Is the variance σ₂The function of the gaussian function of (a) is,

represents a weight map beta^sThe weighted value corresponding to the middle pixel i;

representing a network prediction output result corresponding to the source domain image pixel i; lambda is a weight parameter, and K is the total number of image pixel points;

s14, pre-training a cross-domain migration image segmentation model by using the data set and the loss function;

and S15, storing the parameters of the cross-domain migration image segmentation model, and initializing the parameters of the training model on the subsequent target domain data.
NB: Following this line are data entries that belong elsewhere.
(** * instagram-place-to-maps: ingestion and extraction pipeline

    A shallow embedding of the deduplication registry, the link classifier,
    the thread-node search and aggregation, the tolerant response parser and
    the search fan-in of the bot, with the properties stated for them. *)

From Stdlib Require Import ZArith NArith Lia Ascii String.
From Stdlib Require Import Floats.SpecFloat.
From stdpp Require Import base option list sorting gmap strings pretty.

Local Open Scope Z_scope.

(** ** Dedup registry (app/bot/handlers.py, PlaceBotHandlers.message_handler) *)

Module Dedup.

(** The two class-level sets of message ids. *)
Record registry := Registry {
  _processed_message_ids : gset Z;
  _processing_messages : gset Z
}.

Definition empty_registry : registry := Registry ∅ ∅.

(** The three ways the check at the top of [message_handler] can go: the
    handler carries on, or it returns at the first check (id already in
    [_processed_message_ids]) or at the second (id in
    [_processing_messages]). *)
Inductive AdmissionDecision :=
| Proceed
| AlreadyProcessing
| AlreadyProcessed.

Definition _MAX_PROCESSED_IDS : nat := 1000.

(** [sorted(ids)]. *)
Definition sorted (s : gset Z) : list Z := merge_sort Z.le (elements s).

(** The memory-management step:
    [if len(ids) > MAX: ids = set(sorted(ids)[MAX // 2:])]. *)
Definition evict_with (cap : nat) (s : gset Z) : gset Z :=
  if (cap <? size s)%nat
  then list_to_set (drop (cap / 2)%nat (sorted s))
  else s.

Definition evict : gset Z -> gset Z := evict_with _MAX_PROCESSED_IDS.

(** The check-and-mark block, for a capacity [cap]. *)
Definition admission_with (cap : nat) (message_id : Z) (r : registry)
  : AdmissionDecision * registry :=
  if decide (message_id ∈ _processed_message_ids r) then (AlreadyProcessed, r)
  else if decide (message_id ∈ _processing_messages r) then (AlreadyProcessing, r)
  else
    (Proceed,
     Registry (evict_with cap (_processed_message_ids r ∪ {[message_id]}))
              (_processing_messages r ∪ {[message_id]})).

Definition admission : Z -> registry -> AdmissionDecision * registry :=
  admission_with _MAX_PROCESSED_IDS.
Definition spec_upsample_stack (filters size : Z) (apply_dropout : bool)
  : sequential :=
  {| seq_input := None;
     seq_layers :=
       [ Conv2DTranspose
           {| filters := filters; kernel_size := (size, size);
              strides := (2, 2); padding := same;
              kernel_initializer :=
                random_normal_initializer (decimal 0 1) (decimal 2 100);
              use_bias := false; activation := None |};
         BatchNormalization ]
       ++ (if apply_dropout then [Dropout (decimal 5 10)] else [])
       ++ [ ReLU ] |}.

(** ** Proof support *)

Ltac run_model := vm_compute; reflexivity.

(** Split on whether a global name resolves. *)
Ltac split_lookup G name :=
  let E := fresh "E" in
  destruct (load_global G name) as [[]|?] eqn:E; cbn in *; try discriminate.

(** Run a stack up to its next convolution. *)
Ltac shape_step :=
  cbn [foldlM compute_output_shape conv2d_output_shape
       conv2d_transpose_output_shape mbind result_bind normalize_tuple
       kernel_size strides padding filters fst snd].

(** Arithmetic with the 64-bit bound written out. *)
Ltac sizes := unfold max_int64, max_int32 in *; lia.

(** * Theorems *)

(** ** Name resolution *)

Lemma load_global_bound (G : gset string) (name : string) :
  name ∈ G -> load_global G name = Ok tt.
Proof.
  intros H. unfold load_global.
  rewrite bool_decide_eq_true_2; [reflexivity | set_solver].
Qed.

Lemma load_global_raises (G : gset string) (name : string) (e : exn) :
  load_global G name = Raise e -> e = NameError name /\ name ∉ G.
Proof.
  unfold load_global. case_bool_decide as H; [discriminate|].
  intros [= <-]. split; [reflexivity | set_solver].
Qed.

Lemma SpectralNormalization_unbound :
  "SpectralNormalization" ∉ module_globals ∪ builtins.
Proof. apply (bool_decide_eq_false_1 _). vm_compute. reflexivity. Qed.
(* ===== verification/Prelude.v ===== *)
(** * Verification of the OpenSSL 3.4.0 sources shipped with evo-gw

    evo-gw is a small Ruby gateway (a WebSocket server, a Redis subscriber and
    HTTP calls) that ships the sources of OpenSSL 3.4.0, its only C code, under
    [src/openssl-3.4.0/].  This library models the parts of it on which its
    protocols are built: containers, buffers, the readers and writers of packets,
    the QUIC wire format down to packet headers and their protection, the QUIC
    streams with their flow control, loss detection, acknowledgements and
    congestion control, and the modes of operation of block ciphers.

    ** Conventions

    Integers are [Z] with the wrap-around of their width written out ([u8],
    [u64], ...; this file).  A block of memory is a list and every access to it
    is checked ([Memory]); [None] is undefined behaviour or an abort, and the
    theorems show that it does not occur.  Pointers into a block are offsets.
    Errors are [bool] or [option] results, as in the code.  Allocations are
    oracles ([alloc] and the like), so that the failure paths are modelled.
    Assertions are compiled out unless the file says otherwise.  Loops that are
    not structural have fuel; the theorems show that the fuel given suffices.

    ** Files, and the sources they model (under [src/openssl-3.4.0/])

    - [Prelude], [Memory]: integers of fixed width, bit operations, blocks,
      big-endian integers; tactics and hint databases.
    - [VLint]: [crypto/quic_vlint.c], [include/internal/quic_vlint.h].
    - [SafeMath]: [include/internal/safe_math.h], in its builtin and portable form.
    - [UintSet]: [ssl/quic/uint_set.c].
    - [CQsort]: what is used of [qsort] of the C library, as a class.
    - [Stack]: [crypto/stack/stack.c], [crypto/bsearch.c].
    - [LHash]: [crypto/lhash/lhash.c].
    - [BufMem]: [crypto/buffer/buffer.c].
    - [WPacket]: [crypto/packet.c]; [WPacketSeq]: the meaning of sequences of
      writes, for the encoders.
    - [Packet]: [include/internal/packet.h]; [PacketQuic]:
      [include/internal/packet_quic.h] and the meaning of readers, for the
      decoders.
    - [OsslTime]: [include/internal/time.h].
    - [QuicWire]: [ssl/quic/quic_wire.c], the encoders and decoders of frames
      and transport parameters; [QuicWireSpec]: the format of RFC 9000 and the
      theory; [QuicFrames]: payloads; [QuicTParams]: transport parameters.
    - [QuicPn], [QuicPkt]: [ssl/quic/quic_wire_pkt.c] and
      [include/internal/quic_wire_pkt.h], packet numbers, header protection,
      packet headers and the Retry tag; [QuicPktSpec]: the format and what a
      decoded header is; [QuicPktTrip]: the encoder and what the decoder makes of
      it; [QuicPktThm]: the theorems.
    - [QuicFC]: [ssl/quic/quic_fc.c].
    - [Statm]: [ssl/quic/quic_statm.c].
    - [PQueue]: [ssl/priority_queue.c].
    - [Rcidm]: [ssl/quic/quic_rcidm.c], the connection IDs the peer gave, over the
      priority queue; [RcidmThm]: the theorems.
    - [NewReno]: [ssl/quic/cc_newreno.c].
    - [AckmHist], [Ackm]: [ssl/quic/quic_ackm.c], the histories and the manager.
      It uses the integer sets, the statistics and a congestion controller, which
      is any instance of the class [OSSL_CC_METHOD]; [CCLaws] states what it
      promises, and [AckmThm] shows that NewReno keeps it.  [AckmSpec]: what the
      walks over the histories compute; [AckmInv], [AckmOps]: the invariant and
      that every operation preserves it; [AckmThm]: the theorems; [AckmLog]: which
      callbacks each operation makes.
    - [RingBuf]: [include/internal/ring_buf.h].
    - [SfList]: [ssl/quic/quic_sf_list.c].  The class [SideStore] states what it
      asks of the storage its data can be moved to; [RStream] shows that the
      ring buffer is one.
    - [RStream]: [ssl/quic/quic_rstream.c], which uses the frame list, the ring
      buffer, flow control and statistics.
    - [SStream]: [ssl/quic/quic_sstream.c], which uses the ring buffer and the
      integer sets.
    - [StreamTransfer]: the composition of a send and a receive stream.
    - [Cfq]: [ssl/quic/quic_cfq.c], the queue of control frames.
    - [Txpim]: [ssl/quic/quic_txpim.c], the records of the packets sent.
    - [Fifd]: [ssl/quic/quic_fifd.c], which commits a packet and takes its fate from
      the acknowledgement manager back to the queue and to the send streams; the
      callbacks of the owner of the streams are an instance of [FIFD_CALLBACKS].
      [FifdInv]: streams and frames against the packets in flight; [FifdOps]: the
      callbacks; [FifdSend]: building a packet, as [ssl/quic/quic_txp.c] does;
      [FifdThm]: the theorems; [FifdDemo]: runs of it.
    - [StreamMap]: [ssl/quic/quic_stream_map.c] and the inline functions of its
      header, over the hash table, the send and receive streams and flow control;
      the stream objects are in an arena and the circular lists are lists of their
      addresses.  [StreamMapThm]: the theorems.
    - [Modes]: what the cipher modes share; [ModesCbc], [ModesCts],
      [ModesStream]: [crypto/modes/cbc128.c], [cts128.c], [ctr128.c],
      [ofb128.c] and [cfb128.c]; [ModesWrap]: [crypto/modes/wrap128.c], the key
      wraps of RFC 3394 and RFC 5649, on memory in which input and output may
      overlap.

    ** What the theorems show

    - Containers refine abstract ones under any sequence of operations: the hash
      table a finite map, the integer set a set, the stack a list, the priority
      queue a map from handles whose least element is popped.
    - A WPACKET writes exactly the bytes of the nested packet described to it
      and stays in its buffer, as long as a limit set for a static buffer is not
      above its size; the PACKET readers stay in the packet and read what was
      written.
    - QUIC frames and transport parameters are written as RFC 9000 says and
      read back; on arbitrary bytes the decoders stay in bounds, terminate and
      return only well-formed values.
    - QUIC packets: headers and truncated packet numbers are read back as they were
      written; what header protection does is undone; any datagram is decoded
      within its bounds; the Retry tag covers the packet received.
    - Flow control: the peer's limits are never exceeded, the receive counters of
      a stream stay consistent, those of the connection as long as no error was
      raised on it; the window reopens, violations raise the right errors on the
      stream and on the connection.
    - Streams: the bytes handed to the receiver are a prefix of the bytes
      written, whatever is lost, repeated or reordered, records, which are read
      through a pointer into the packet, included while no frame displaces theirs; a
      read returns everything up to the first gap; the send stream keeps every byte until it is
      acknowledged and offers exactly the bytes that are to be sent.
    - Acknowledgements: every packet sent is acknowledged, lost or discarded once or
      still pending, as long as the histories find memory; no packet number is
      processed twice; loss detection computes the reference of RFC 9002; ACK frames
      name only what was received, without gaps of their own, and are asked for in
      time; the congestion controller never counts fewer bytes in flight than there
      are, and exactly these if no packet is pseudo-lost; it grants no more than its
      window and halves it at most once in a round trip.
    - Frames in flight, in runs under the contract and with memory for the sets of
      the streams: every byte of a stream is to be sent, acknowledged or in exactly one
      pending packet, a FIN that is not acknowledged is in one, every control frame in
      flight is in exactly one; the fate of a packet reaches what was in it, for the
      streams whose send part is still there; the queue offers exactly the frames to
      send and releases every buffer once.
    - Remote connection IDs: every one taken over is still active or was given back
      for retirement, once; they are used in order and switched when it is due, and
      the current one is given unless it equals the last one after a gap.
    - Stream map, up to its final cleanup and as long as its table finds memory: no
      operation fails an assertion or uses what was freed; the lists,
      flags and counters agree with the streams; the parts of a stream move only along
      the state machines of RFC 9000; a walk of the iterator visits every active stream
      once and every one gets its turn.
    - Cipher modes: all builds (with a [size_t] of 64 bits) agree with the mode's
      definition, decryption
      inverts encryption, and messages can be processed in pieces.  Key wraps are
      those of the standards; unwrapping accepts exactly what wrapping produces and,
      given an output as long as the input, leaves no plaintext otherwise.

    ** Fuel

    [skip_ack_ranges] and [decode_ack_ranges]: one more than the bytes left,
    since each range takes at least two.  [push_loop] and [resize_loop]: 3 turns,
    since a ring buffer wraps at most once.  [iov_loop]: 3 turns, likewise;
    [append_loop]: 2.  [read_loop] and [available_loop]: one more than the frames
    in the list.  [trim_loop]: the ranges in the set, one of which each turn removes.
    [pqueue_growth_loop]: 128, since each turn grows by more than half; the loops over
    the heap: 64, its greatest height.  [retx_loop] and [tx_loop]: the items of the queue, since
    the list of a packet has no item twice.  [retire_loop]: the IDs in the queue, one
    of which each turn takes.  [gc_loop]: the streams in the list; [walk]: the active
    streams; [release_chain]: the streams in the table.  [wrap_loop] and
    [unwrap_loop]: the blocks of eight bytes.  The loops of [Stack] and [LHash] are bounded by the growth
    limits, shown in their files.

    ** Not modelled

    The Ruby gateway (I/O glue).  TLS and DTLS, the QUIC channel and packetiser:
    planned on top of these components.  Big numbers, ciphers, digests and
    public-key algorithms: tables, assembly and number theory; the cipher modes take
    the block cipher as a parameter with the law that decryption inverts encryption,
    header protection its ciphers and the Retry tag AES-128-GCM; the set-up of the
    EVP contexts for them is left out.  ASN.1, X.509, providers, BIO, threads and
    errors: template or dispatch code and system interfaces.  Applications, tests
    and engines.  Of the modelled files, functions that only free memory, print
    or lock are left out; the frees themselves appear where a theorem is about
    them ([Stack.sk_deep_copy_correct]).

    ** Plan

    Next: local connection identifiers ([quic_lcidm.c]), stateless reset tokens
    ([quic_srtm.c]), the packetiser on top of these components, and the AEAD
    modes of operation. *)

From stdpp Require Import base numbers list option tactics.
From Stdlib Require Import ZArith Lia Bool.
Set Default Goal Selector "!".
Local Open Scope Z_scope.

Definition INT_MAX : Z := 2147483647.
Definition min_nodes : Z := 4.
(** [SIZE_MAX / sizeof(void * )] exceeds [INT_MAX] with 64-bit pointers. *)
Definition max_nodes : Z := INT_MAX.

(** [sizeof(void * )]. *)
Definition PTR_SIZE : Z := 8.

Definition OSSL_BSEARCH_VALUE_ON_NOMATCH : Z := 1.
Definition OSSL_BSEARCH_FIRST_VALUE_ON_MATCH : Z := 2.

(** ** ossl_bsearch *)
Section Bsearch.
  Context {P : Type} (cmp : P -> P -> Z).

(** [&base_[i * size]]: the multiplication is done in [int]. *)
Definition elem_at (base : list P) (size i : Z) : option P :=
  if i * size <=? INT_MAX then load base i else None.

(** The loop [while (l < h)]; the result is the last [i], [c] and whether [p]
    was set.  The fuel bounds the number of iterations. *)
Fixpoint bsearch_loop (fuel : nat) (key : P) (base : list P) (size l h i c : Z) (p : option Z)
    : option (Z * Z * option Z) :=
  if l <? h then
    match fuel with
    | O => None
    | S fuel' =>
        if INT_MAX <? l + h then None else
        let i := Z.quot (l + h) 2 in
        x ← elem_at base size i;
        let c := cmp key x in
        if c <? 0 then bsearch_loop fuel' key base size l i i c (Some i)
        else if 0 <? c then bsearch_loop fuel' key base size (i + 1) h i c (Some i)
        else Some (i, c, Some i)
    end
  else Some (i, c, p).

(** [while (i > 0 && cmp(key, &base_[(i - 1) * size]) == 0) i--;] *)
Fixpoint bsearch_first (fuel : nat) (key : P) (base : list P) (size i : Z) : option Z :=
  if 0 <? i then
    match fuel with
    | O => None
    | S fuel' =>
        x ← elem_at base size (i - 1);
        if cmp key x =? 0 then bsearch_first fuel' key base size (i - 1) else Some i
    end
  else Some i.

(** The result is the index of the element the returned pointer designates,
    [Some None] for [NULL]. *)
Definition ossl_bsearch (key : P) (base : list P) (num size flags : Z) : option (option Z) :=
  if num =? 0 then Some None
  else
    '(i, c, p) ← bsearch_loop (Z.to_nat num) key base size 0 num 0 0 None;
    if negb (c =? 0) && (Z.land flags OSSL_BSEARCH_VALUE_ON_NOMATCH =? 0) then Some None
    else if (c =? 0) && negb (Z.land flags OSSL_BSEARCH_FIRST_VALUE_ON_MATCH =? 0) then
      i ← bsearch_first (Z.to_nat i) key base size i;
      Some (Some i)
    else Some p.

(** ** Correctness of the search

    [base] is ordered around [key] on [0..num): the elements that compare
    greater than [key] follow those that do not, and the elements that compare
    less precede those that do not. *)
  Context (key : P) (base : list P) (num : Z).
  Hypothesis Hnum : 0 <= num <= Z.of_nat (length base).
  Hypothesis Hsmall : num <= 2 ^ 28.
  Hypothesis Hlt : forall i j x y, 0 <= i <= j -> j < num ->
    load base i = Some x -> load base j = Some y -> cmp key x < 0 -> cmp key y < 0.
  Hypothesis Hgt : forall i j x y, 0 <= i <= j -> j < num ->
    load base i = Some x -> load base j = Some y -> 0 < cmp key y -> 0 < cmp key x.

Definition matches (i : Z) : Prop :=
  0 <= i < num /\ exists x, load base i = Some x /\ cmp key x = 0.

Lemma elem_at_small i : 0 <= i < num -> exists x, elem_at base PTR_SIZE i = Some x /\ load base i = Some x.
Proof.
  intros Hi. destruct (load_Some base i) as [x Hx]; [lia|]. exists x. split; [|done].
  unfold elem_at, PTR_SIZE, INT_MAX. rewrite (proj2 (Z.leb_le _ _)) by lia. done.
Qed.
And S2, training a quantitative counting model.

Preferably, the quantitative counting model is initialized by using a feature extraction network parameter of the cross-domain migration image segmentation model;

s21, preprocessing the source domain image data set;

s22, constructing a quantitative counting model;

preferably, the quantization counting model has the same structure as the semantic segmentation sub-network, and the final single-channel prediction graph obtained by final up-sampling passes through a self-adaptive average pooling layer to obtain the final prediction target number;

s23, designing a loss function;

the mean square error is used as the optimization objective function for the target number prediction output, as follows:

expressing the mathematical expectation, x^sRepresenting the source domain image, T^sRepresents the true number of mitochondria in the normal state,

representing the prediction result of the source domain image passing through a quantization counting network;

s24, training a quantitative counting model by using the data set and the corresponding loss function;

and S25, storing the network parameter model for estimating the number of mitochondria in the target domain.

And S3, training a cross-domain migration image segmentation model based on a small number of point labels on the target domain image data set with the small number of point labels.

Preferably, the cross-domain migration image segmentation model based on the small amount of point labels performs parameter optimization by simultaneously using the source domain image data set, the complete label of the source domain image, the target domain image data set and the small amount of point labels of the target domain data.

S31, preprocessing the data sets of the source domain and the target domain;

s32, designing a cross-domain migration image segmentation model based on a small number of point labels;

s33, designing corresponding loss functions for different sub-networks;

s34, training and optimizing a cross-domain migration image segmentation model by using the data set and the loss function;

s35, storing the generated cross-domain migration image segmentation model for segmentation prediction on the target domain;

further, the cross-domain migration image segmentation model of step S32 includes three sub-networks, and the three sub-networks share the feature extraction network; obtaining semantic information of the image through a semantic segmentation sub-network, and outputting a prediction graph with the same resolution as that of the input two channels; the space counting sub-network has the same network structure as the semantic segmentation sub-network, outputs a prediction graph with a single channel and the same input resolution, and is used for positioning the space position of a target; a quantization counting sub-network for predicting the target number by using the output of the space counting sub-network as input; further, although the source domain data and the target domain data are different, they have a large similarity in the tag space, and therefore it is considered to use a domain discriminator on the output space to make a weak shape constraint on the output space.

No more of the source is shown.